- [TASK GOAL]:
One part of the entries below is wanted: the lines from the one containing "xH => EmptyString" through the one containing "match CutPrefix s". Write those out exactly and nothing else.

- [Collected data]:
━━━━

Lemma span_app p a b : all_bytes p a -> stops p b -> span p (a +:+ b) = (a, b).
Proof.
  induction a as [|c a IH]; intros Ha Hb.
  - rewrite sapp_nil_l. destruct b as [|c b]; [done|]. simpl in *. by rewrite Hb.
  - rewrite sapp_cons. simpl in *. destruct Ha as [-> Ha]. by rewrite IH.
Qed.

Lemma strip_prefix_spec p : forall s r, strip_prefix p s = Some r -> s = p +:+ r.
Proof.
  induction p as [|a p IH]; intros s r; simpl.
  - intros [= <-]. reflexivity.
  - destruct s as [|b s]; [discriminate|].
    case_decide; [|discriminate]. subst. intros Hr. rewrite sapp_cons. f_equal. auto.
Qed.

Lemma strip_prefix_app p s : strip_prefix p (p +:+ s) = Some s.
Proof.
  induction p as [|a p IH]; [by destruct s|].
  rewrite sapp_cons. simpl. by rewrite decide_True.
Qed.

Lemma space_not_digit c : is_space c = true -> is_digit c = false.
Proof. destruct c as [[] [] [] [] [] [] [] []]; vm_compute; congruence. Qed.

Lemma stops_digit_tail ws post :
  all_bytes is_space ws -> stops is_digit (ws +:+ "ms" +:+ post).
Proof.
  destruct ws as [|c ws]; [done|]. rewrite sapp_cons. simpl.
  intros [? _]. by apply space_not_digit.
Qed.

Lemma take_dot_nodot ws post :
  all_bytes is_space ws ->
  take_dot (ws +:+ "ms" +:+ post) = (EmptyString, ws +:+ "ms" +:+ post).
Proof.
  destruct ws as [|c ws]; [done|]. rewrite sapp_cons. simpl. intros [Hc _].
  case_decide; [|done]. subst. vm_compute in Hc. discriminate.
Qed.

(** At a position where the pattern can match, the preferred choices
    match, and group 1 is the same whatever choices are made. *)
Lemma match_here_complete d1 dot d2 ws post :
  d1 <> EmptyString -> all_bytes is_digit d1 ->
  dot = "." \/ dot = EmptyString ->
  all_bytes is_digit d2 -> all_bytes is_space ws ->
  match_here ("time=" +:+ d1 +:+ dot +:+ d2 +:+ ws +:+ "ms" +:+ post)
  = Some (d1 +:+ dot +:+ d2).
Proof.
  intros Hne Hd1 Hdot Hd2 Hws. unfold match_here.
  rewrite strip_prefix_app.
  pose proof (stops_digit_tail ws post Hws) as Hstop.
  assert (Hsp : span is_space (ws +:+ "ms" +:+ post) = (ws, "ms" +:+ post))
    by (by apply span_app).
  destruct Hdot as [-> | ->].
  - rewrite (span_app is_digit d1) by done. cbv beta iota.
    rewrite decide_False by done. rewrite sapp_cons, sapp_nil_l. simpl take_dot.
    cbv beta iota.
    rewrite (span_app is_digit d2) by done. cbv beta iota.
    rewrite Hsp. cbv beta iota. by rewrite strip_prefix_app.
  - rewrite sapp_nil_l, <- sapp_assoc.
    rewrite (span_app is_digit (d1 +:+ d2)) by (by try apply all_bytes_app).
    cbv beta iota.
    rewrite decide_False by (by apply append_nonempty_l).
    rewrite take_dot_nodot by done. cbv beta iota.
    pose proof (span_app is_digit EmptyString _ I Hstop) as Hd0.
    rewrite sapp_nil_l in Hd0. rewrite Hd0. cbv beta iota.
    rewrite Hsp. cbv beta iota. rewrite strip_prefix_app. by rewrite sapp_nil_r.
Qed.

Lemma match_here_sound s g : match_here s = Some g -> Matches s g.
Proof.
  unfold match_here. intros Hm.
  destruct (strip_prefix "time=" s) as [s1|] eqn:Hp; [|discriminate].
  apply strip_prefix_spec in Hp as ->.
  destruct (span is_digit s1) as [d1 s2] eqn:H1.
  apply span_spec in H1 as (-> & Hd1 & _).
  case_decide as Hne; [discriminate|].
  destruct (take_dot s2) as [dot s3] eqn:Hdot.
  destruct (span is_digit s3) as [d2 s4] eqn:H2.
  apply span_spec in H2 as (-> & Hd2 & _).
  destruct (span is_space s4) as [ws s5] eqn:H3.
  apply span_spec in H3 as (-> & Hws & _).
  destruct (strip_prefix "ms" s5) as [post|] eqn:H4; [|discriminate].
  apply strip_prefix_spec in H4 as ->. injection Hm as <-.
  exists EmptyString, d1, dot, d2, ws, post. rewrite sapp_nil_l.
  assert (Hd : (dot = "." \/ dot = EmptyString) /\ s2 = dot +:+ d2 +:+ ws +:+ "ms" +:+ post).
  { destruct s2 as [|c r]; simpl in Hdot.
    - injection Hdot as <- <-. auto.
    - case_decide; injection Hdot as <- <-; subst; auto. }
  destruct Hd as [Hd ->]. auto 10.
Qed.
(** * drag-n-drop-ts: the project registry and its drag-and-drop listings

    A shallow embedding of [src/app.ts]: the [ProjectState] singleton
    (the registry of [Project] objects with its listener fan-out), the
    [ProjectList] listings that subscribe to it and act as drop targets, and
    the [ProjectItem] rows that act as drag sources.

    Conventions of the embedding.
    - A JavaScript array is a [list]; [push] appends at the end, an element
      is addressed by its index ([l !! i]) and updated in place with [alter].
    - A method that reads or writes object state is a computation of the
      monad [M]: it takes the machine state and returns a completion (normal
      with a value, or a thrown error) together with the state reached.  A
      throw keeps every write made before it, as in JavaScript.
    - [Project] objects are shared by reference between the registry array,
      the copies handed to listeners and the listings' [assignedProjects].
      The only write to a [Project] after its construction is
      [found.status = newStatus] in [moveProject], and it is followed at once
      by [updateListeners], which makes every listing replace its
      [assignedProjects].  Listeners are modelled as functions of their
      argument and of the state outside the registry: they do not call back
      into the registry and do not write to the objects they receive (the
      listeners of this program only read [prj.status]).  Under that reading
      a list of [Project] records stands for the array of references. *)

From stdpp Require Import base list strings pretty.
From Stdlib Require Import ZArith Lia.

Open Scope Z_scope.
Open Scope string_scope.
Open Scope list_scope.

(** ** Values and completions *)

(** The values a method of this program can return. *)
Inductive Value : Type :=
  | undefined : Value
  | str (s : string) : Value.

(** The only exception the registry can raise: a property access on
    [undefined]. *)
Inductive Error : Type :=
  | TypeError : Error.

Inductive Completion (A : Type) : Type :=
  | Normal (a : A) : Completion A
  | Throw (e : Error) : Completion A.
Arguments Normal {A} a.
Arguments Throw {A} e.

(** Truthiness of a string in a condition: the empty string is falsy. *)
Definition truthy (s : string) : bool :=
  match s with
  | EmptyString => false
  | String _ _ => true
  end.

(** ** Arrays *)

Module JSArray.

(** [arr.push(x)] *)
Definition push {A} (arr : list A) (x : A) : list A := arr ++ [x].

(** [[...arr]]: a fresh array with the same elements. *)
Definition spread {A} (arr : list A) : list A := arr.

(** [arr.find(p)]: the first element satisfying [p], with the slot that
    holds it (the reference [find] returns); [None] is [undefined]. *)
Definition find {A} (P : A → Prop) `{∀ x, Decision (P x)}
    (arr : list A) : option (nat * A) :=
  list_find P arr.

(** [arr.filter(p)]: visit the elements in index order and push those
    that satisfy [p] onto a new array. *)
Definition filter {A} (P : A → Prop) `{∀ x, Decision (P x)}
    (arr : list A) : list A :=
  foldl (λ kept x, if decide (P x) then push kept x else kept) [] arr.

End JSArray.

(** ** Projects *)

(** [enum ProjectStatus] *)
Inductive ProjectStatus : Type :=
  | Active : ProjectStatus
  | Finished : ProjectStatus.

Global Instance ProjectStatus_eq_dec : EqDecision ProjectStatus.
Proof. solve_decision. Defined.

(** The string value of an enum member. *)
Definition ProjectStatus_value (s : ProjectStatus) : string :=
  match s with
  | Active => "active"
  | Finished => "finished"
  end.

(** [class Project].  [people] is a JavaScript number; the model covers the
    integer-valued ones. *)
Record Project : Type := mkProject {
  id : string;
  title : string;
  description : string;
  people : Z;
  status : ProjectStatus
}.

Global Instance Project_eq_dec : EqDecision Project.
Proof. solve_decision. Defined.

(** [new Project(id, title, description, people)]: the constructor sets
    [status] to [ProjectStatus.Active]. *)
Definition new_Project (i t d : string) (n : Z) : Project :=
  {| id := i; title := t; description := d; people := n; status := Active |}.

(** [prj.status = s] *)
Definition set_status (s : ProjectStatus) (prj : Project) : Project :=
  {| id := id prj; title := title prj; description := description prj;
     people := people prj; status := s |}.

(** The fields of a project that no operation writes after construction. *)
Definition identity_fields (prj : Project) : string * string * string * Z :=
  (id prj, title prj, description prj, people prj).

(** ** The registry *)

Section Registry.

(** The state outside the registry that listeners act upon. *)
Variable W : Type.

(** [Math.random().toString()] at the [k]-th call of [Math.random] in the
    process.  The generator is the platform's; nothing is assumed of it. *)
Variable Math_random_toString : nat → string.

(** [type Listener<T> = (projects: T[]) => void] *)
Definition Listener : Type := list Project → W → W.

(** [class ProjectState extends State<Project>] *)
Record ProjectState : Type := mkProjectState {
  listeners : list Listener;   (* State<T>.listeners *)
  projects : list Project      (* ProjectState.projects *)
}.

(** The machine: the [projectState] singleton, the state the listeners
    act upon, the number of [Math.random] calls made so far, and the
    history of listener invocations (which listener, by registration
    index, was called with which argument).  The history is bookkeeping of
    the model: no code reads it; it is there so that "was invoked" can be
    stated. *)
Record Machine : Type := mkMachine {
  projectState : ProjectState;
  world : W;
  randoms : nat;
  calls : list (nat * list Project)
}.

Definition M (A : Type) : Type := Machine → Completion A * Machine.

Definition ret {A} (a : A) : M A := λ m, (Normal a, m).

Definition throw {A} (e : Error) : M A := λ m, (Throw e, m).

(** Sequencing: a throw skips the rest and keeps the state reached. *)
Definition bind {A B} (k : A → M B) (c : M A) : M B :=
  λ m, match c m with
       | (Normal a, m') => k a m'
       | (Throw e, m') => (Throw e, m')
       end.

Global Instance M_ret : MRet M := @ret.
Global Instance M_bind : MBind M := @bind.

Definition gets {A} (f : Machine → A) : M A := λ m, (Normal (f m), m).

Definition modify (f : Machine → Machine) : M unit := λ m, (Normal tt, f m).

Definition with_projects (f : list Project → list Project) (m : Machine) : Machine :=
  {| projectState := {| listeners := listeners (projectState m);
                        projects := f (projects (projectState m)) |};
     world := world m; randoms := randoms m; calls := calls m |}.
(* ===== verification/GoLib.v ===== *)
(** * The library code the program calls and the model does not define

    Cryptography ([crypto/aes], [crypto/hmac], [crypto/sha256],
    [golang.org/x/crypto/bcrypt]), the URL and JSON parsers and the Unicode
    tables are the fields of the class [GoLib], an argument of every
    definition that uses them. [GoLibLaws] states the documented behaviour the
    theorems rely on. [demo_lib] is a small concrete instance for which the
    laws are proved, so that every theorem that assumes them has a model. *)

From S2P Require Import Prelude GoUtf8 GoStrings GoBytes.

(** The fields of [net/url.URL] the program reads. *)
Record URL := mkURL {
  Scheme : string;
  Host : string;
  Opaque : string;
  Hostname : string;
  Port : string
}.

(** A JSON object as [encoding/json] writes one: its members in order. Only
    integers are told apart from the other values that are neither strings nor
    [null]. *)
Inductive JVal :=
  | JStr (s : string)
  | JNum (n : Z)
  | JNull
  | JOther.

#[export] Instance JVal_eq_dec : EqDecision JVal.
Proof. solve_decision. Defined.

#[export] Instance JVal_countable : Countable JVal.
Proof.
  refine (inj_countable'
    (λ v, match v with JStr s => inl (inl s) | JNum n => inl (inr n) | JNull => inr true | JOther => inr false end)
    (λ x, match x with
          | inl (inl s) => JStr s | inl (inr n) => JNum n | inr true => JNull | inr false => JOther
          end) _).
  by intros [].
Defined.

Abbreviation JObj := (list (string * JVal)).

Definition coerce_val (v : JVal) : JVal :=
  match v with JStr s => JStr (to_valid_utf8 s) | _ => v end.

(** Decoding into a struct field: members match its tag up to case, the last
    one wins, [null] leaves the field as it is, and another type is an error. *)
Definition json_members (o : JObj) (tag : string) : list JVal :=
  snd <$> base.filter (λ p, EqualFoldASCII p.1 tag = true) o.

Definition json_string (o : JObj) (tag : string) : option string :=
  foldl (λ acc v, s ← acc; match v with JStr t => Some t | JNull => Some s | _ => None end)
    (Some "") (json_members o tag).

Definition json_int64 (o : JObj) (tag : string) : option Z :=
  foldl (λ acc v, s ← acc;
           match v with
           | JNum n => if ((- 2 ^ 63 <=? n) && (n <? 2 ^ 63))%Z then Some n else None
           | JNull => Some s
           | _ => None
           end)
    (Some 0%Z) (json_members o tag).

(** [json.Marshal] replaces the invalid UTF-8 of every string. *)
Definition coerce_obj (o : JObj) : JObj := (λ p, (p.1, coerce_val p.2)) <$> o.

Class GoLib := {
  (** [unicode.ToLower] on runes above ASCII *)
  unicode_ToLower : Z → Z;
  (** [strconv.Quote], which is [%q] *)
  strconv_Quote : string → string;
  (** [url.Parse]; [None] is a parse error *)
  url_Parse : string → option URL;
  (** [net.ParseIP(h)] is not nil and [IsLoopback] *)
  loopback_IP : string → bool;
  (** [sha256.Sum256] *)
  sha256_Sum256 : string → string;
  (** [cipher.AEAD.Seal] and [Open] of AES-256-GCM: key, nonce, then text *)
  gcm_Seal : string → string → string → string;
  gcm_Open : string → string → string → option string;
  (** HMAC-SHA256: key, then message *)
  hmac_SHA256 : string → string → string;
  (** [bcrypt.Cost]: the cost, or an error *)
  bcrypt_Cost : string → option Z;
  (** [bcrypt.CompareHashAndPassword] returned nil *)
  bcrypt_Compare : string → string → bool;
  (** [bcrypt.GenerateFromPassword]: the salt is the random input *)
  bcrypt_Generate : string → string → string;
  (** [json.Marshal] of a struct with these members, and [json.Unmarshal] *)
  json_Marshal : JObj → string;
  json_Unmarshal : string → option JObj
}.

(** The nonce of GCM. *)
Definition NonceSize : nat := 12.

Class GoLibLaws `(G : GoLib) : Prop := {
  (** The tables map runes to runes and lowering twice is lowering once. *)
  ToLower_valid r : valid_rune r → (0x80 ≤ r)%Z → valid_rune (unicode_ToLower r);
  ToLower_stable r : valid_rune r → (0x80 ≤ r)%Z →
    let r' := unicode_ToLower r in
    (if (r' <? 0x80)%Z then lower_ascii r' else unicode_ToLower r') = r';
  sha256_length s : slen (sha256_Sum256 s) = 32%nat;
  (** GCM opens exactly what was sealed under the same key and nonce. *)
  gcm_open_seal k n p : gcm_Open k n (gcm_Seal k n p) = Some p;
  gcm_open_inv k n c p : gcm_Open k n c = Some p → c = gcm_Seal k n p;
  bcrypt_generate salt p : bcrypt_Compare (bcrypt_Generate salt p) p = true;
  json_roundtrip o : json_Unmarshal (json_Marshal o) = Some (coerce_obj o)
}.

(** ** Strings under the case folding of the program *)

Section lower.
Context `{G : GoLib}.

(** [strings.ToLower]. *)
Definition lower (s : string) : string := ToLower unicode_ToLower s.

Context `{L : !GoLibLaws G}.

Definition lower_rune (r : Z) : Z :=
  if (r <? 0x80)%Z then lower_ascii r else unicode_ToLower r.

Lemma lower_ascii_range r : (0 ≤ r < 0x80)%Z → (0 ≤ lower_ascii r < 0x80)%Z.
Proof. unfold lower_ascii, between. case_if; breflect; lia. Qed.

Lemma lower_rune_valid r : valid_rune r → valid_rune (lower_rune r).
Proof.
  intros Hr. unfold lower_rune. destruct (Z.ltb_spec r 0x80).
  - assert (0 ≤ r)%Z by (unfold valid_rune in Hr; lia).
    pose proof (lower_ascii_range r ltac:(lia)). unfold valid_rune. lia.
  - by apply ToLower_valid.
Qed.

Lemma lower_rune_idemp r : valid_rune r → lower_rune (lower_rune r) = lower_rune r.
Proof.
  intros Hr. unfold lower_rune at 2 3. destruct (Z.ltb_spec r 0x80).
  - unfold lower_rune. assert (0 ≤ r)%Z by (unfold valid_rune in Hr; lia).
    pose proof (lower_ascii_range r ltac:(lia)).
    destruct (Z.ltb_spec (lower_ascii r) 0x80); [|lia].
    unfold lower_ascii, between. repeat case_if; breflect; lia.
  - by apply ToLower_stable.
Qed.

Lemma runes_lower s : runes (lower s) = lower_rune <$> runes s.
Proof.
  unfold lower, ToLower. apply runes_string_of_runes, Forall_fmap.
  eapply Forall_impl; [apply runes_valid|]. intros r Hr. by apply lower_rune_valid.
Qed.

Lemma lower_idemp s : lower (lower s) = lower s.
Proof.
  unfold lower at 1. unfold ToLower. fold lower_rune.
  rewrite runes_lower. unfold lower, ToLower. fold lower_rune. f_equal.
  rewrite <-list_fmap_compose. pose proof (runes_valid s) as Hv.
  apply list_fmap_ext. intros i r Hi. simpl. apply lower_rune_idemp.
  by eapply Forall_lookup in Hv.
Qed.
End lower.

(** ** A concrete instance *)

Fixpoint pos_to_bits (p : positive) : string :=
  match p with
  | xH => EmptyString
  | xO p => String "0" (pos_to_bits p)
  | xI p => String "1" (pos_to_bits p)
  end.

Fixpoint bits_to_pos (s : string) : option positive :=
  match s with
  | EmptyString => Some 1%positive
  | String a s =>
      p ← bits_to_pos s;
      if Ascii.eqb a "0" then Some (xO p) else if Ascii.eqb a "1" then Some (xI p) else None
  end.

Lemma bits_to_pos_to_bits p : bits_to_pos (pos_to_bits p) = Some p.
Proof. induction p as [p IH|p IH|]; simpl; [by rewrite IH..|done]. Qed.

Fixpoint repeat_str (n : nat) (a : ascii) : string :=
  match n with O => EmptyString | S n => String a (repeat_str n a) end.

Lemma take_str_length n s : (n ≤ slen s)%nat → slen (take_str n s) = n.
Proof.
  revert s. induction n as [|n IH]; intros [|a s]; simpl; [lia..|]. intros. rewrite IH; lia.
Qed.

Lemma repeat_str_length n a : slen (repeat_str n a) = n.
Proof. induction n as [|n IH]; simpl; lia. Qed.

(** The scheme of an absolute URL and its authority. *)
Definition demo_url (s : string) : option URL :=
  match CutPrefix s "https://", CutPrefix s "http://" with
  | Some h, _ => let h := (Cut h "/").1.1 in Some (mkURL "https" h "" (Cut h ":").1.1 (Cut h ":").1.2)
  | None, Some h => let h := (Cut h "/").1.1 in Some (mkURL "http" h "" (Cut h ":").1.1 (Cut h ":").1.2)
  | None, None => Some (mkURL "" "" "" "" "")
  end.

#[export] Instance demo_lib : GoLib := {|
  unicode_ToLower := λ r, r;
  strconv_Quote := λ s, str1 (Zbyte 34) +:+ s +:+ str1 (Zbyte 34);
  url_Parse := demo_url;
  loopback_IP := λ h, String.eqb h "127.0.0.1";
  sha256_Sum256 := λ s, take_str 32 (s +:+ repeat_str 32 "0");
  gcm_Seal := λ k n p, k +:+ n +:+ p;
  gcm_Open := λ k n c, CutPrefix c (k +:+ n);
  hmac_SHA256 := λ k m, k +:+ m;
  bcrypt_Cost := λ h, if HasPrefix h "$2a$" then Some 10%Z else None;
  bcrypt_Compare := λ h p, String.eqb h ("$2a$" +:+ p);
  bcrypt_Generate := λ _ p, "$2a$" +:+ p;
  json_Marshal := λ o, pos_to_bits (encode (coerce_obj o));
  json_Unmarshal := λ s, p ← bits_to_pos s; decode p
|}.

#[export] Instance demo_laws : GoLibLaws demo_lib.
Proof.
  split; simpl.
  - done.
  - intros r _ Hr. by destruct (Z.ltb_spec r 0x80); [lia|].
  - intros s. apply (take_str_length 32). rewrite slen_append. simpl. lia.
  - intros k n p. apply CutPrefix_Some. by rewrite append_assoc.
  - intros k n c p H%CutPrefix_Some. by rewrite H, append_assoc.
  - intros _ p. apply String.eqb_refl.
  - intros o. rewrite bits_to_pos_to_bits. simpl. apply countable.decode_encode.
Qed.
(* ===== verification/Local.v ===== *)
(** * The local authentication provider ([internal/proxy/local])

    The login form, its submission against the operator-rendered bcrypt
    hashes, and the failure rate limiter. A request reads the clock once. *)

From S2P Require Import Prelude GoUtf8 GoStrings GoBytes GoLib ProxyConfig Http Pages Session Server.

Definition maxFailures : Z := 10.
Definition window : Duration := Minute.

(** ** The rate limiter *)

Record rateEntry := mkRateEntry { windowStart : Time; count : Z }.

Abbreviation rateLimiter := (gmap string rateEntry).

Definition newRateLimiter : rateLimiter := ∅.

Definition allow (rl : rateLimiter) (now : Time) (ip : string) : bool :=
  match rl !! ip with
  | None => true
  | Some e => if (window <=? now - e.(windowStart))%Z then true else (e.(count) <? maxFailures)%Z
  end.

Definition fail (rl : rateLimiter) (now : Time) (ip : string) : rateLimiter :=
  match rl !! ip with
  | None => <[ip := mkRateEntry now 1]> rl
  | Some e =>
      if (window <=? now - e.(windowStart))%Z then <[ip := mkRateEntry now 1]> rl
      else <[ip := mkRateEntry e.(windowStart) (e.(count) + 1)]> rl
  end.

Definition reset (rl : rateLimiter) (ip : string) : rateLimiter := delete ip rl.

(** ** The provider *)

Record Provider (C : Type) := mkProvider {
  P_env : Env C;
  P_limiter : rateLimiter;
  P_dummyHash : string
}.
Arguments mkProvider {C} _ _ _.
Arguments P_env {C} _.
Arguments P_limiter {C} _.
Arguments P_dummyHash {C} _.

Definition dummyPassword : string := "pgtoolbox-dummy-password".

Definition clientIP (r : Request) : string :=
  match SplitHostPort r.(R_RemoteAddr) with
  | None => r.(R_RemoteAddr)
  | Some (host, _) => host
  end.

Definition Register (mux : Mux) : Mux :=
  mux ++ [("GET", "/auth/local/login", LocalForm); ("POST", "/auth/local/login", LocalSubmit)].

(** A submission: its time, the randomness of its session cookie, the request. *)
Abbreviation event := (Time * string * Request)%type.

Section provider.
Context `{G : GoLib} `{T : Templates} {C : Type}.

━━━━

- [SOLVED PROBLEM]:
  | xH => EmptyString
  | xO p => String "0" (pos_to_bits p)
  | xI p => String "1" (pos_to_bits p)
  end.

Fixpoint bits_to_pos (s : string) : option positive :=
  match s with
  | EmptyString => Some 1%positive
  | String a s =>
      p ← bits_to_pos s;
      if Ascii.eqb a "0" then Some (xO p) else if Ascii.eqb a "1" then Some (xI p) else None
  end.

Lemma bits_to_pos_to_bits p : bits_to_pos (pos_to_bits p) = Some p.
Proof. induction p as [p IH|p IH|]; simpl; [by rewrite IH..|done]. Qed.

Fixpoint repeat_str (n : nat) (a : ascii) : string :=
  match n with O => EmptyString | S n => String a (repeat_str n a) end.

Lemma take_str_length n s : (n ≤ slen s)%nat → slen (take_str n s) = n.
Proof.
  revert s. induction n as [|n IH]; intros [|a s]; simpl; [lia..|]. intros. rewrite IH; lia.
Qed.

Lemma repeat_str_length n a : slen (repeat_str n a) = n.
Proof. induction n as [|n IH]; simpl; lia. Qed.

(** The scheme of an absolute URL and its authority. *)
Definition demo_url (s : string) : option URL :=
  match CutPrefix s "https://", CutPrefix s "http://" with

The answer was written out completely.